▶ **Data supplied**:
(** X6: inserting a cost row changes only the row of the Worker it names:
    that row's [total_costs] goes from NULL (no cost yet) or its previous
    sum to the sum including the new amount, and its [net_profit] drops
    by the amount.  A cost with no [agent_id] (a Contract-level cost)
    changes no row of the view. *)
Theorem agent_performance_summary_insert_cost (st : store) (x : cost) (w : Z) :
  agent_performance_summary (append_cost x st) !! w =
  (fun row =>
     if bool_decide (c_agent_id x = Some (ps_id row)) then
       {| ps_id := ps_id row; ps_total_earnings := ps_total_earnings row;
          ps_total_costs := Some (coalesce (ps_total_costs row) 0 + c_total_amount x);
          ps_net_profit := ps_net_profit row - c_total_amount x |}
     else row) <$> agent_performance_summary st !! w.
Proof.
  unfold agent_performance_summary. rewrite !lookup_omap. simpl.
  destruct (st_agents st !! w) as [a|]; simpl; [|done].
  destruct (a_is_deleted a); simpl; [done|].
  rewrite agent_costs_app_single.
  destruct (bool_decide (c_agent_id x = Some (a_id a))); simpl; [|by rewrite app_nil_r].
  rewrite sql_sum_snoc, !coalesce_sql_sum. f_equal. f_equal. simpl. lia.
Qed.
(** * rocRAND device Poisson samplers (library/include/rocrand_poisson.h)

    A shallow embedding of the device-side Poisson sampling kernel:
    Knuth's method, Atkinson's rejection method PA, the normal
    approximation, the chunked iterative sampler and the two dispatchers,
    together with the properties stated for them.

    Doubles are IEEE binary64 values ([spec_float] with [prec = 53],
    [emax = 1024]); [unsigned int] and [int] are integers with their
    32-bit range written out; the generator state is threaded explicitly;
    loops take a fuel argument.

    The benchmark program (benchmark/benchmark_rocrand_generate.cpp) is
    embedded as well: its selection of engines and distributions, and
    its runs against the devices as programs over a trace of calls. *)

From Stdlib Require Import ZArith Bool List Lia.
From Stdlib Require Import Floats.
From Stdlib Require String Ascii.
Import ListNotations.

#[local] Set Warnings "-inexact-float".
#[local] Open Scope Z_scope.

(* ================================================================== *)
(** * IEEE binary64 *)
(* ================================================================== *)

Module Double.

Definition double : Type := spec_float.

Definition prec : Z := 53.
Definition emax : Z := 1024.

Definition add : double -> double -> double := SFadd prec emax.
Definition sub : double -> double -> double := SFsub prec emax.
Definition mul : double -> double -> double := SFmul prec emax.
Definition div : double -> double -> double := SFdiv prec emax.
Definition opp : double -> double := SFopp.

(** C++ [a < b], [a <= b], [a > b] on doubles: false as soon as one
    operand is a NaN. *)
Definition ltb (a b : double) : bool := SFltb a b.
Definition leb (a b : double) : bool := SFleb a b.
Definition gtb (a b : double) : bool := SFltb b a.

(** Conversion of an [int] to [double] (exact below 2^53). *)
Definition of_int (z : Z) : double := binary_normalize prec emax z 0 false.

(** A double literal of the source, rounded to nearest as the
    compiler does. *)
Definition lit (f : float) : double := Prim2SF f.

(** Truncation toward zero of a finite double; [None] on infinities
    and NaN. *)
Definition trunc (d : double) : option Z :=
  match d with
  | S754_zero _ => Some 0
  | S754_finite s m e =>
      let a := Z.shiftl (Zpos m) e in
      Some (if s then - a else a)
  | S754_infinity _ | S754_nan => None
  end.

End Double.

Import Double.

Declare Scope double_scope.
Delimit Scope double_scope with dbl.
Bind Scope double_scope with double.
Infix "+" := Double.add : double_scope.
Infix "-" := Double.sub : double_scope.
Infix "*" := Double.mul : double_scope.
Infix "/" := Double.div : double_scope.
Notation "- x" := (Double.opp x) : double_scope.
Infix "<?" := Double.ltb : double_scope.
Infix "<=?" := Double.leb : double_scope.
Infix ">?" := Double.gtb : double_scope.

(** The literals of the source file. *)
Definition d_0 : double := Eval vm_compute in lit 0.
Definition d_0_5 : double := Eval vm_compute in lit 0.5.
Definition d_1 : double := Eval vm_compute in lit 1.
Definition d_3 : double := Eval vm_compute in lit 3.
Definition d_0_767 : double := Eval vm_compute in lit 0.767.
Definition d_3_36 : double := Eval vm_compute in lit 3.36.
Definition d_500 : double := Eval vm_compute in lit 500.
Definition d_1000 : double := Eval vm_compute in lit 1000.

(* ================================================================== *)
(** * Machine integers and results *)
(* ================================================================== *)

Definition UINT_MODULUS : Z := 2 ^ 32.
Definition INT_MAX : Z := 2 ^ 31 - 1.

(** [unsigned int] arithmetic is modulo 2^32. *)
Definition uint_wrap (z : Z) : Z := z mod UINT_MODULUS.

(** What the language leaves undefined and the samplers can run into. *)
Inductive fault : Type :=
| NegativeToUnsigned   (* a double below -1 (or -inf) converted to unsigned int *)
| UnsignedOutOfRange   (* a double of 2^32 or more, +inf or NaN converted to unsigned int *)
| SignedOverflow.      (* an [int] incremented past INT_MAX *)

Inductive outcome (A : Type) : Type :=
| Ret (a : A)
| Undefined (f : fault)
| OutOfFuel.

Arguments Ret {A} a.
Arguments Undefined {A} f.
Arguments OutOfFuel {A}.

Definition bind {A B : Type} (m : outcome A) (k : A -> outcome B) : outcome B :=
  match m with
  | Ret a => k a
  | Undefined f => Undefined f
  | OutOfFuel => OutOfFuel
  end.

Notation "x <- m ;; k" := (bind m (fun x => k))
  (at level 61, m at next level, right associativity).
Notation "' p <- m ;; k" := (bind m (fun p => k))
  (at level 61, p pattern, m at next level, right associativity).

(** [static_cast<unsigned int>(d)]: truncation toward zero, undefined
    when the truncated value is not an [unsigned int]. *)
Definition static_cast_uint (d : double) : outcome Z :=
  match trunc d with
  | Some z =>
      if z <? 0 then Undefined NegativeToUnsigned
      else if z <? UINT_MODULUS then Ret z
      else Undefined UnsignedOutOfRange
  | None =>
      match d with
      | S754_infinity true => Undefined NegativeToUnsigned
      | _ => Undefined UnsignedOutOfRange
      end
  end.

(** [i + n] on [int]s. *)
Definition int_add (i n : Z) : outcome Z :=
  if i + n <=? INT_MAX then Ret (i + n) else Undefined SignedOverflow.

(* ================================================================== *)
(** * What the header takes from elsewhere *)
(* ================================================================== *)

(** The device math functions the samplers call and the constant
    [ROCRAND_PI_DOUBLE] of rocrand_common.h. *)
Class Libm : Type := {
  exp : double -> double;
  log : double -> double;
  lgamma : double -> double;
  sqrt : double -> double;
  floor : double -> double;
  round : double -> double;
  ROCRAND_PI_DOUBLE : double
}.

(** A generator state type: the two draws of rocrand_uniform.h and
    rocrand_normal.h, each returning the value and the advanced state. *)
Class Generator (State : Type) : Type := {
  rocrand_uniform_double : State -> double * State;
  rocrand_normal_double : State -> double * State
}.

(** The state reached after [n] uniform draws. *)
Fixpoint uniform_draws {State} `{Generator State} (n : nat) (st : State) : State :=
  match n with
  | O => st
  | S n' => uniform_draws n' (snd (rocrand_uniform_double st))
  end.

(** The running product of the first [n] uniform draws from [st],
    starting from [p]. *)
Fixpoint running_product {State} `{Generator State}
    (n : nat) (p : double) (st : State) : double :=
  match n with
  | O => p
  | S n' =>
      let (u, st') := rocrand_uniform_double st in
      running_product n' (p * u)%dbl st'
  end.

(** A generator that counts the draws made through it. *)
Record counted (State : Type) : Type := Counted {
  gen : State;
  uniforms_drawn : nat;
  normals_drawn : nat
}.

Arguments Counted {State} gen uniforms_drawn normals_drawn.
Arguments gen {State} c.
Arguments uniforms_drawn {State} c.
Arguments normals_drawn {State} c.

#[global] Instance counted_Generator {State} `{Generator State} :
  Generator (counted State) := {
  rocrand_uniform_double c :=
    let (u, st) := rocrand_uniform_double (gen c) in
    (u, Counted st (S (uniforms_drawn c)) (normals_drawn c));
  rocrand_normal_double c :=
    let (z, st) := rocrand_normal_double (gen c) in
    (z, Counted st (uniforms_drawn c) (S (normals_drawn c)))
}.

(* ================================================================== *)
(** * namespace rocrand_device::detail *)
(* ================================================================== *)

Definition lambda_threshold_small : double := Eval vm_compute in lit 64.
Definition lambda_threshold_huge : double := Eval vm_compute in lit 4000.

Section Samplers.

Context {M : Libm} {State : Type} {G : Generator State}.

#[local] Open Scope double_scope.

(** ** Knuth's method *)

(** The do-while loop; [k] and [product] are the values on entry to
    the body.  Returns the loop's exit values of [k] and the state. *)
Fixpoint small_loop (fuel : nat) (limit : double) (k : Z) (product : double)
    (state : State) : outcome (Z * State) :=
  match fuel with
  | O => OutOfFuel
  | S fuel' =>
      let k := uint_wrap (k + 1) in
      let (u, state) := rocrand_uniform_double state in
      let product := product * u in
      if product >? limit
      then small_loop fuel' limit k product state
      else Ret (k, state)
  end.

Definition poisson_distribution_small (fuel : nat) (state : State)
    (lambda : double) : outcome (Z * State) :=
  let limit := exp (- lambda) in
  ' (k, state) <- small_loop fuel limit 0%Z d_1 state ;;
  Ret (uint_wrap (k - 1), state).

Definition log_factorial (n : double) : double :=
  if n <=? d_1 then d_0 else lgamma (n + d_1).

▶ **Try it**: Search the entries for the word "toward". Copy every line where it occurs.

▶ **Expected answer**:
(** Truncation toward zero of a finite double; [None] on infinities
(** [static_cast<unsigned int>(d)]: truncation toward zero, undefined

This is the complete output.